- Genre: Documentary
- Country of origin: United States
- Original language: English
- No. of seasons: 1
- No. of episodes: 7

Production
- Executive producers: Viola Davis; Julius Tennon; Aida Leisenring; Vanessa Potkin; Christine Connor; Lee Beckett; Jeremiah Crowell; Gemma Jordan;
- Editors: Anne Barliant; Adrian Murray; Benji Kast; Karim López; Mark Lechner; Peter Schmuhl; Rosella Tursi;
- Camera setup: Multi-camera
- Production companies: Lincoln Square Productions Xcon Productions JuVee Productions

Original release
- Network: ABC
- Release: June 12 – July 24, 2018

= The Last Defense =

American television documentary series

The Last Defense is an American documentary series that explores and exposes flaws in the American justice system through emotional, in-depth examinations. The program ran for one season on the ABC television network during the summer of 2018.

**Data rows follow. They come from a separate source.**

(** * CMA-ES (evosax/strategies/cma_es.py): a shallow embedding

    The Python module is written against [jax.numpy]; its functions are
    generic in the array element type (float32 by default, float64 when
    x64 is enabled).  The embedding follows that structure:

    - [Scalar] and [Elementary] are the interface of the element type:
      arithmetic, square root, comparisons, and the transcendental
      functions [log] and [exp].  Every function of the module is
      translated once, over any instance.
    - [jnp.linalg.eigh] and [jax.random.normal] are library functions; they
      are parameters ([eigh], [normal]) of the functions that call them.
    - Python exceptions are values of [exn]; a function that can raise
      returns a [result].  [print] is modelled by the list of lines a call
      writes.
    - The module's dictionaries [params] and [memory] are the records
      [Params] and [Memory]; a function that assigns keys of [memory] and
      returns it is a function from the old record to the new one.

    Two instances are given.  [binary64] is IEEE-754 double precision
    (Rocq's primitive floats): everything over it evaluates, NaN and
    infinities included.  [xreal] is exact arithmetic on the reals extended
    with [+inf], [-inf] and [NaN] following the IEEE rules for the special
    values (no rounding, no overflow, no signed zero); the statements about
    sums and learning rates are proved there.

    Shapes are assumed consistent (a vector has [n_dim] entries, a matrix
    [n_dim] rows of [n_dim] entries, the population [pop_size] rows); the
    list operations below truncate where [jax.numpy] would refuse to
    broadcast. *)

From Stdlib Require Import String Ascii ZArith List Bool Lia.
From Stdlib Require Import Permutation Sorted.
From Stdlib Require Import Floats.
From Stdlib Require Import Reals Lra Psatz.
Import ListNotations.
(** * graphql-eslint: the [require-deprecation-date] rule

    A shallow embedding of
    [packages/plugin/src/rules/require-deprecation-date.ts] and the
    properties of its listener for [Directive[name.value=deprecated]].

    The listener is straight-line code with early [return]s, one side
    effect ([context.report]) and three ways of raising a [TypeError]
    (coercing to a string a value that has no string image, calling a
    method that does not exist, reading a property of [undefined]).
    It is modelled as a function to an [Outcome]: the reports handed
    to the host, in order, and how the call completed. *)

From Stdlib Require Import String Ascii List ZArith Bool Lia.
Import ListNotations.

Local Open Scope string_scope.
Local Open Scope list_scope.

(* ================================================================== *)
(** * The JavaScript values and built-ins the rule relies on           *)
(* ================================================================== *)

Module JS.

(** The only error the listener can raise. *)
Inductive Error : Type := TypeError.

(** Completion of an expression or of a call: a value or a throw. *)
Inductive Completion (A : Type) : Type :=
| Return (a : A)
| Throw (e : Error).
Arguments Return {A} a.
Arguments Throw {A} e.

Definition bind {A B : Type} (c : Completion A) (k : A -> Completion B)
  : Completion B :=
  match c with
  | Return a => k a
  | Throw e => Throw e
  end.

Notation "x <- c ;; k" := (bind c (fun x => k))
  (at level 61, c at next level, right associativity).

(** What [valueFromNode] can hand back.  The rule uses the value in
    two ways only: it coerces it to a string ([RegExp.prototype.test]
    applies ToString to its argument) and it calls [.split] on it.
    A value that is not a string is therefore represented by what
    ToString makes of it: a string image (numbers, booleans, [null],
    [undefined], arrays of such), or nothing at all, for the object
    without prototype that an object literal is turned into and for
    an array that holds one, on which ToString throws.  None of the
    values that are not strings has a [split] method. *)
Inductive Value : Type :=
| VString (s : string)
| VOther (coerced : string)
| VOpaque.

Definition ToString (v : Value) : Completion string :=
  match v with
  | VString s => Return s
  | VOther s => Return s
  | VOpaque => Throw TypeError
  end.
(** [int(video_info.get('height', 0))] *)
Definition get_height (info : gmap string string) : res Z :=
  match info !! "height" with
  | Some h => PyStr.int h
  | None => Ret 0
  end.

Definition detect_interlacing (info : gmap string string) : res (bool * bool) :=
  let field_order := PyStr.lower (get_str info "field_order") in
  match get_height info with
  | Raise => Raise
  | Ret height =>
      let is_interlaced :=
        existsb (λ indicator, PyStr.contains indicator field_order)
                interlaced_indicators in
      let is_interlaced :=
        if negb is_interlaced then
          if bool_decide (height ∈ [480; 576; 1080]) then true
          else is_interlaced
        else is_interlaced in
      let top_field_first :=
        if PyStr.contains "bb" field_order || PyStr.contains "bt" field_order
        then false
        else if height =? 480 then false
        else true in
      Ret (is_interlaced, top_field_first)
  end.

(** [detect_interlacing(video_info) if video_info else (True, True)] *)
Definition interlace_decision (video_info : option (gmap string string))
  : res (bool * bool) :=
  match video_info with
  | Some info =>
      if has_info video_info then detect_interlacing info else Ret (true, true)
  | None => Ret (true, true)
  end.

Definition probe_command (source_file : string) : command :=
  Argv ["ffprobe"; "-v"; "error"; "-select_streams"; "v:0";
        "-show_entries";
        "stream=codec_name,pix_fmt,width,height,field_order,r_frame_rate";
        "-show_entries"; "format=format_name";
        "-of"; "default=noprint_wrappers=1"; source_file].

(** The intermediate artifact of the rewrap stage. *)
Definition rewrap_output_file (source_file output_directory : string) : string :=
  let base_name := PosixPath.basename source_file in
  let base_name_no_ext := (PosixPath.splitext base_name).1 in
  PosixPath.join output_directory (base_name_no_ext +:+ "_prores.mov").

Definition rewrap_command (source_file output_file : string)
    (is_interlaced top_field_first : bool) : list string :=
  ["ffmpeg"; "-i"; source_file; "-c:v"; "prores_ks"; "-profile:v"; "3";
   "-pix_fmt"; "yuv422p10le"]
  ++ (if is_interlaced
      then ["-flags"; "+ildct+ilme"; "-top"; if top_field_first then "1" else "0"]
      else [])
  ++ ["-color_primaries"; "12"; "-color_trc"; "11"; "-colorspace"; "12";
      "-color_range"; "tv"; "-c:a"; "pcm_s24le"; "-y"; output_file].

Section Rewrap.
Context {W : Type} `{World W}.

(** Only a non-zero exit ([CalledProcessError]) is handled; any other
    exception of the call leaves the function. *)
Definition get_video_info (source_file : string)
  : M (option (gmap string string)) :=
  let* result := spawn (probe_command source_file) in
  if returncode result =? 0 then ret (Some (parse_key_values (stdout result)))
  else say (ProbeFailed (stderr result)) ;;; ret None.

Definition rewrap_to_prores (source_file output_directory : string)
  : M (option string) :=
  let* present := path_exists source_file in
  if negb present then say (SourceNotFound source_file) ;;; ret None
  else
    let* video_info := get_video_info source_file in
    (if has_info video_info then ret tt else say CouldNotAnalyze) ;;;
    if negb (needs_rewrapping source_file video_info) then ret (Some source_file)
    else
      let output_file := rewrap_output_file source_file output_directory in
      let* '(is_interlaced, top_field_first) :=
        lift (interlace_decision video_info) in
      let command :=
        rewrap_command source_file output_file is_interlaced top_field_first in
      catch
        (let* result := spawn (Argv command) in
         if returncode result =? 0 then
           let* created := path_exists output_file in
           if created then
             let* output_size := getsize output_file in
             if output_size >? 1000000 then ret (Some output_file)
             else say (OutputTooSmall output_size) ;;; ret None
           else say OutputNotCreated ;;; ret None
         else say (EncodingFailed (stderr result)) ;;; ret None)
        (say UnexpectedError ;;; ret None).

End Rewrap.

(** ** Python floats, as far as the pipeline uses them *)

Module PyFloat.
Import PyStr.

(** A finite value is an exact rational; [NonFinite] stands for
    infinities and NaN. *)
Inductive t :=
  | Finite (q : Q)
  | NonFinite.

Definition pow10 (e : Z) : Q :=
  if 0 <=? e then inject_Z (10 ^ e) else (1 # Z.to_pos (10 ^ (- e)))%Q.

(** [digitpart? "." digitpart?] with at least one of the two, or a
    bare [digitpart]. *)
Definition mantissa (s : string) : option Q :=
  match split_first "." s with
  | Some (ip, fp) =>
      let part x := if is_empty x then Some EmptyString else digitpart x in
      if is_empty ip && is_empty fp then None
      else
        i ← part ip; f ← part fp;
        Some (inject_Z (digits_value (i +:+ f))
              * pow10 (- Z.of_nat (String.length f)))%Q
  | None => (λ ds, inject_Z (digits_value ds)) <$> digitpart s
  end.

Definition exponent (s : string) : option Z :=
  let '(neg, body) := split_sign s in
  (λ ds, if neg then - digits_value ds else digits_value ds) <$> digitpart body.

(** [float(s)]: [Raise] stands for [ValueError]. *)
Definition float (s : string) : res t :=
  let '(neg, body) := split_sign (lower (strip s)) in
  if bool_decide (body ∈ ["inf"; "infinity"; "nan"]) then Ret NonFinite
  else
    let value :=
      match split_first "e" body with
      | Some (m, e) => q ← mantissa m; z ← exponent e; Some (q * pow10 z)%Q
      | None => mantissa body
      end in
    match value with
    | Some q => Ret (Finite (if neg then - q else q)%Q)
    | None => Raise
    end.

Definition mul (a b : t) : t :=
  match a, b with
  | Finite x, Finite y => Finite (x * y)%Q
  | _, _ => NonFinite
  end.

(** Truncation towards zero. *)
Definition trunc (q : Q) : Z := Z.quot (Qnum q) (Zpos (Qden q)).

(** [int(x)]: raises on infinities and NaN. *)
Definition to_int (x : t) : res Z :=
  match x with
  | Finite q => Ret (trunc q)
  | NonFinite => Raise
  end.
Lemma main_exceptions_witness :
  KeyError = IndexError ∧ one_way_topology = [] ∨
  KeyError = AttributeError ∧
    (∃ line, first_unheaded (tail one_way_topology) = Some line ∧
             match_digits line = None) ∨
  KeyError = KeyError ∨ KeyError = ValueError.
Proof.
  apply (main_exceptions 0 no_loss one_way_topology line_scenario_file 40
           KeyError one_way_final).
  vm_compute. reflexivity.
Defined.
(** ** The numbers that [read_routers] converts *)


Lemma read_packets_result_witness :
  created_packets line_packets line_read line_loaded ∧
  length line_packets = length line_scenario_file ∧ NoDup line_packets ∧
  ∀ k line, line_scenario_file !! k = Some line →
    line_packets !! k = Some (pnext line_read + k)%nat ∧
    packet_of line_dict line = Some (pheap line_loaded !!! (pnext line_read + k)%nat).
Proof.
  apply (read_packets_result line_dict line_scenario_file line_read
           line_packets line_loaded).
  vm_compute. reflexivity.
Defined.

(** * Termination *)

(** ** Properties of the packets by container *)

Lemma holding_ext Φ q q' h : (∀ pl, q' pl = q pl) → holding Φ q h → holding Φ q' h.
Proof. intros Hq H pl p. rewrite Hq. apply H. Qed.

Lemma holding_mono (Φ Ψ : place → Packet → Prop) q h :
  (∀ pl pk, Φ pl pk → Ψ pl pk) → holding Φ q h → holding Ψ q h.
Proof. intros HΦ H pl p Hp. by apply HΦ, H. Qed.

Lemma holding_sublist Φ q q' h :
  (∀ pl, q' pl `sublist_of` q pl) → holding Φ q h → holding Φ q' h.
Proof.
  intros Hq H pl p Hp. apply H. eapply elem_of_sublist; [exact Hp|apply Hq].
Qed.

Lemma holding_pop Φ q h pl p rest :
  holding Φ q h → q pl = p :: rest →
  holding Φ (with_queue q pl rest) h ∧ Φ pl (h !!! p).
Proof.
  intros H Hq. split.
  - eapply holding_sublist; [|done]. apply with_queue_sublist.
    rewrite Hq. by apply sublist_cons.
  - apply H. rewrite Hq. by left.
Qed.

Lemma holding_push Φ q h pl p :
  holding Φ q h → Φ pl (h !!! p) → holding Φ (with_queue q pl (q pl ++ [p])) h.
Proof.
  intros H Hp pl' x Hx.
  destruct (elem_of_with_queue_push _ _ _ _ _ Hx) as [Hx'|[-> ->]];
    [by apply H|done].
Qed.

Lemma holding_write Φ q h p pk :
  holding Φ q h → nowhere q p → holding Φ q (<[p := pk]> h).
Proof.
  intros H Hno pl x Hx.
  rewrite lookup_total_insert_ne; [by apply H|].
  intros ->. by apply (Hno pl).
Qed.

(** The same along the steps of the program. *)
Lemma keeps_pop Φ pl s s0 p rest :
  holding Φ (queue s) (pheap s) →
  queue s pl = p :: rest →
  (∀ pl', queue s0 pl' = with_queue (queue s) pl rest pl') →
  pheap s0 = pheap s →
  holding Φ (queue s0) (pheap s0) ∧ Φ pl (pheap s !!! p).
Proof.
  intros H Hq Hq0 Hh. rewrite Hh.
  destruct (holding_pop Φ _ _ _ _ _ H Hq) as (H' & Hp).
  split; [by apply (holding_ext _ _ _ _ Hq0)|done].
Qed.

Lemma keeps_push Φ pl s s1 p :
  holding Φ (queue s) (pheap s) →
  Φ pl (pheap s !!! p) →
  (∀ pl', queue s1 pl' = with_queue (queue s) pl (queue s pl ++ [p]) pl') →
  pheap s1 = pheap s →
  holding Φ (queue s1) (pheap s1).
Proof.
  intros H Hp Hq1 Hh. rewrite Hh.
  apply (holding_ext _ _ _ _ Hq1). by apply holding_push.
Qed.

Lemma keeps_write Φ p f s :
  holding Φ (queue s) (pheap s) → nowhere (queue s) p →
  holding Φ (queue (upd_packet p f s)) (pheap (upd_packet p f s)).
Proof. intros H Hno. by apply holding_write. Qed.

Lemma keeps_alloc Φ pk s :
  holding Φ (queue s) (pheap s) → nowhere (queue s) (pnext s) →
  holding Φ (queue (alloc_packet pk s)) (pheap (alloc_packet pk s)).
Proof. intros H Hno. by apply holding_write. Qed.

(** ** The routing stays *)

Lemma routing_of_frame T s s' : rheap s' = rheap s → routing_of T s → routing_of T s'.
Proof. intros Hh H r. rewrite Hh. apply H. Qed.

Lemma routing_of_upd_router T s r f :
  (∀ x, connections (f x) = connections x ∧ routes (f x) = routes x) →
  routing_of T s → routing_of T (upd_router r f s).
Proof.
  intros Hf H r'. cbn. destruct (decide (r = r')) as [<-|?]; heap_simpl; [|apply H].
  destruct (Hf (rheap s !!! r)) as (-> & ->). apply H.
Qed.

Lemma get_route_for_routing T s r dst :
  routing_of T s → get_route_for (rheap s !!! r) dst = get_route_for (T r) dst.
Proof. intros H. unfold get_route_for. by destruct (H r) as (-> & ->). Qed.

(** ** The time that a packet still needs *)














(** ** The invariant along the phases *)



(** The part of the invariant that only reads the state. *)
Lemma settling_intro T Φ rs s :
  well_formed s → routing_of T s → routers s = rs →
  holding Φ (queue s) (pheap s) → settling T Φ rs s.
Proof. unfold settling. auto. Qed.


Lemma report_dropped_settling T Φ rs i p s :
  p ∈ packets s →
  settling T Φ rs s →
  wp (report_dropped i p)
     (λ _ s', settling T Φ rs s' ∧ packets s' = packets s) any_exn s.
Proof.
  intros Hp (Hwf & Hrt & Hrs & Hb). unfold wp. rewrite report_dropped_unfold.
  destruct (via (pheap s !!! p)) as [v|]; [|done].
  split; [by apply settling_intro|done].
Qed.

Lemma drop_packets_settling Q random T Φ rs i s :
  settling T Φ rs s →
  wp (Network_drop_packets Q random i) (λ _, settling T Φ rs) any_exn s.
Proof.
  intros HS. unfold Network_drop_packets.
  apply wp_bind, wp_gets. apply wp_bind, wp_gets. cbn zeta.
  apply wp_bind, wp_modify. cbn beta.
  set (dropped := draw_dropped Q random (packets s) (drawn s)).
  wp_seq (λ s', settling T Φ rs s' ∧ packets s' = packets s)
    ltac:(apply wp_forM_inv; [|by split]).
  - apply wp_modify. destruct HK as (((Hpl & Hsend) & Hrt & Hrs & Hb) & Hps).
    apply settling_intro; [split| | |]; try done.
    + eapply placed_ext; [apply queue_set_packets|].
      eapply placed_sublist; [|exact Hpl].
      apply with_queue_sublist, sublist_filter.
    + eapply sendable_ext; [apply queue_set_packets|].
      eapply sendable_sublist; [|exact Hsend].
      apply with_queue_sublist, sublist_filter.
    + eapply holding_ext; [apply queue_set_packets|].
      eapply holding_sublist; [|exact Hb].
      apply with_queue_sublist, sublist_filter.
  - intros p s' Hp (HS' & Hps). eapply wp_mono;
      [|apply report_dropped_settling; [|done]].
    + intros ? s'' (? & ?). split; [done|congruence].
    + rewrite Hps. by apply (draw_dropped_sublist Q random _ (drawn s)).
Qed.








(** ** The run ends *)







(** * The reports of a run *)

(** ** Packets on their way *)

Lemma leads_here T rs f r : leads T rs f r r = true.
Proof. destruct f; cbn; by rewrite Nat.eqb_refl. Qed.

(** One hop of a packet that is on its way. *)
Lemma leads_step T rs f r dst :
  r ≠ dst → leads T rs f r dst = true →
  ∃ f', f = S f' ∧
    match connections (T r) !! dst with
    | Some _ => dst ∈ rs
    | None =>
        match routes (T r) !! dst with
        | Some v =>
            match connections (T r) !! v with
            | Some _ => v ∈ rs ∧ leads T rs f' v dst = true
            | None => True
            end
        | None => False
        end
    end.
Proof.
  intros Hne. destruct f as [|f']; cbn.
  - by destruct (Nat.eqb_spec r dst).
  - destruct (Nat.eqb_spec r dst) as [|_]; [done|]. intros H. exists f'.
    split; [done|].
    destruct (connections (T r) !! dst) as [D|].
    + by apply bool_decide_eq_true in H.
    + destruct (routes (T r) !! dst) as [v|]; [|done].
      destruct (connections (T r) !! v) as [D|]; [|done].
      apply andb_true_iff in H as (Hv%bool_decide_eq_true & Hl). done.
Qed.

Lemma on_way_reply T rs self pk v D d :
  destination pk = self → is_reply pk = false →
  on_way T rs self pk →
  get_route_for (T self) (source pk) = Some v →
  connections (T self) !! v = Some D →
  sent_on T rs (reply_to self pk (Some v) d).
Proof.
  intros Hdst Hrep (f & g & _ & [Hr|Hr]) Hv HD; [congruence|].
  rewrite Hdst in Hr. unfold reply_leads in Hr. rewrite Hv, HD in Hr.
  apply andb_true_iff in Hr as (Hin%bool_decide_eq_true & Hl).
  exists v. split; [done|]. split; [done|]. exists g, 0%nat. split; [done|by left].
Qed.

Lemma on_way_neighbour T rs r pk D d :
  destination pk ≠ r → on_way T rs r pk →
  connections (T r) !! destination pk = Some D →
  sent_on T rs (set_delay d (set_via (Some (destination pk)) pk)).
Proof.
  intros Hne (f & g & Hl & Hr) HD.
  apply leads_step in Hl as (f' & -> & Hstep); [|done]. rewrite HD in Hstep.
  exists (destination pk). split; [done|]. split; [done|].
  exists f', g. split; [apply leads_here|done].
Qed.

Lemma on_way_distant T rs r pk v D d :
  destination pk ≠ r → on_way T rs r pk →
  connections (T r) !! destination pk = None →
  routes (T r) !! destination pk = Some v →
  connections (T r) !! v = Some D →
  sent_on T rs (set_delay d (set_via (Some v) pk)).
Proof.
  intros Hne (f & g & Hl & Hr) Hnone Hv HD.
  apply leads_step in Hl as (f' & -> & Hstep); [|done].
  rewrite Hnone, Hv, HD in Hstep. destruct Hstep as (Hin & Hl).
  exists v. split; [done|]. split; [done|]. by exists f', g.
Qed.

Lemma on_way_dead_end T rs r pk :
  destination pk ≠ r → on_way T rs r pk →
  connections (T r) !! destination pk = None →
  routes (T r) !! destination pk = None → False.
Proof.
  intros Hne (f & g & Hl & Hr) Hnone Hnone'.
  apply leads_step in Hl as (f' & -> & Hstep); [|done].
  by rewrite Hnone, Hnone' in Hstep.
Qed.

Lemma sent_on_arrives T rs pk v :
  via pk = Some v → sent_on T rs pk →
  v ∈ rs ∧ on_way T rs v (set_via None (tick_lifetime (tick_delay pk))).
Proof.
  intros Hv (v' & Hv' & Hin & Hw). assert (v' = v) as -> by congruence. done.
Qed.

Lemma sent_on_stays T rs pk :
  sent_on T rs pk → sent_on T rs (tick_lifetime (tick_delay pk)).
Proof. intros (v & Hv & Hin & Hw). by exists v. Qed.

(** ** The live packets *)

Lemma queues_of_ext q q' L :
  (∀ r, r ∈ L → q' (in_input r) = q (in_input r) ∧
                q' (in_output r) = q (in_output r)) →
  queues_of q' L = queues_of q L.
Proof.
  unfold queues_of. induction L as [|a L IH]; intros H; [done|]. cbn.
  destruct (H a) as (-> & ->); [apply list_elem_of_here|]. f_equal.
  apply IH. intros r Hr. by apply H, list_elem_of_further.
Qed.

Lemma live_of_ext rs q q' : (∀ pl, q' pl = q pl) → live_of rs q' = live_of rs q.
Proof.
  intros Hq. unfold live_of. rewrite Hq. f_equal.
  apply queues_of_ext. intros r _. by rewrite !Hq.
Qed.

Lemma live_of_elem rs q p : p ∈ live_of rs q → ∃ pl, p ∈ q pl.
Proof.
  unfold live_of, queues_of. rewrite elem_of_app.
  intros [Hp|Hp]; [by exists in_transit|].
  apply list_elem_of_bind in Hp as (r & Hp & _).
  apply elem_of_app in Hp as [Hp|Hp]; [by exists (in_input r)|by exists (in_output r)].
Qed.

The first season examines the death row cases of Darlie Routier and Julius Jones and seeks to trace the path that led both Routier and Jones to their places on death row, while taking a deep look into their personal stories. Jones' sentence has since been commuted to life without parole while Routier remains on death row.

==Episodes==

| No. | Title | Original release date | U.S. viewers (millions) |
| 1 | "Darlie Routier: The Crime" | June 12, 2018 | N/A |
A Dallas housewife is sentenced to death in 1997 for the murder of her two sons; her husband details the events leading to her arrest.
| 2 | "Darlie Routier: The Trial" | June 19, 2018 | N/A |
Darlie Routier's trial begins; Darlie's firsthand account of what happened; defense experts examine theories.
| 3 | "Darlie Routier: The Woman" | June 26, 2018 | N/A |
The prosecution presents a damaging video of Darlie having a party at her children's gravesite.
| 4 | "Darlie Routier: The Fight" | July 3, 2018 | N/A |
After 21 years, Darlie's defense team explores alternative theories and lays out its strategy for a retrial; Darlie and Darin reveal the agony of love under a death sentence.
| 5 | "Julius Jones: The Crime" | July 10, 2018 | N/A |
University of Oklahoma student Julius Jones is arrested for the shooting death of a businessman; interview with Julius' former coach; Julius tells his version of events.
| 6 | "Julius Jones: The Trial" | July 17, 2018 | N/A |
The prosecution's star witness testifies he was there when Julius pulled the trigger; a critical piece of evidence is never seen by the jury; Julius' current lawyers give him hope.
| 7 | "Julius Jones: The Fight" | July 24, 2018 | N/A |
New evidence comes to light, and a race to win a new trial for Julius Jones begins.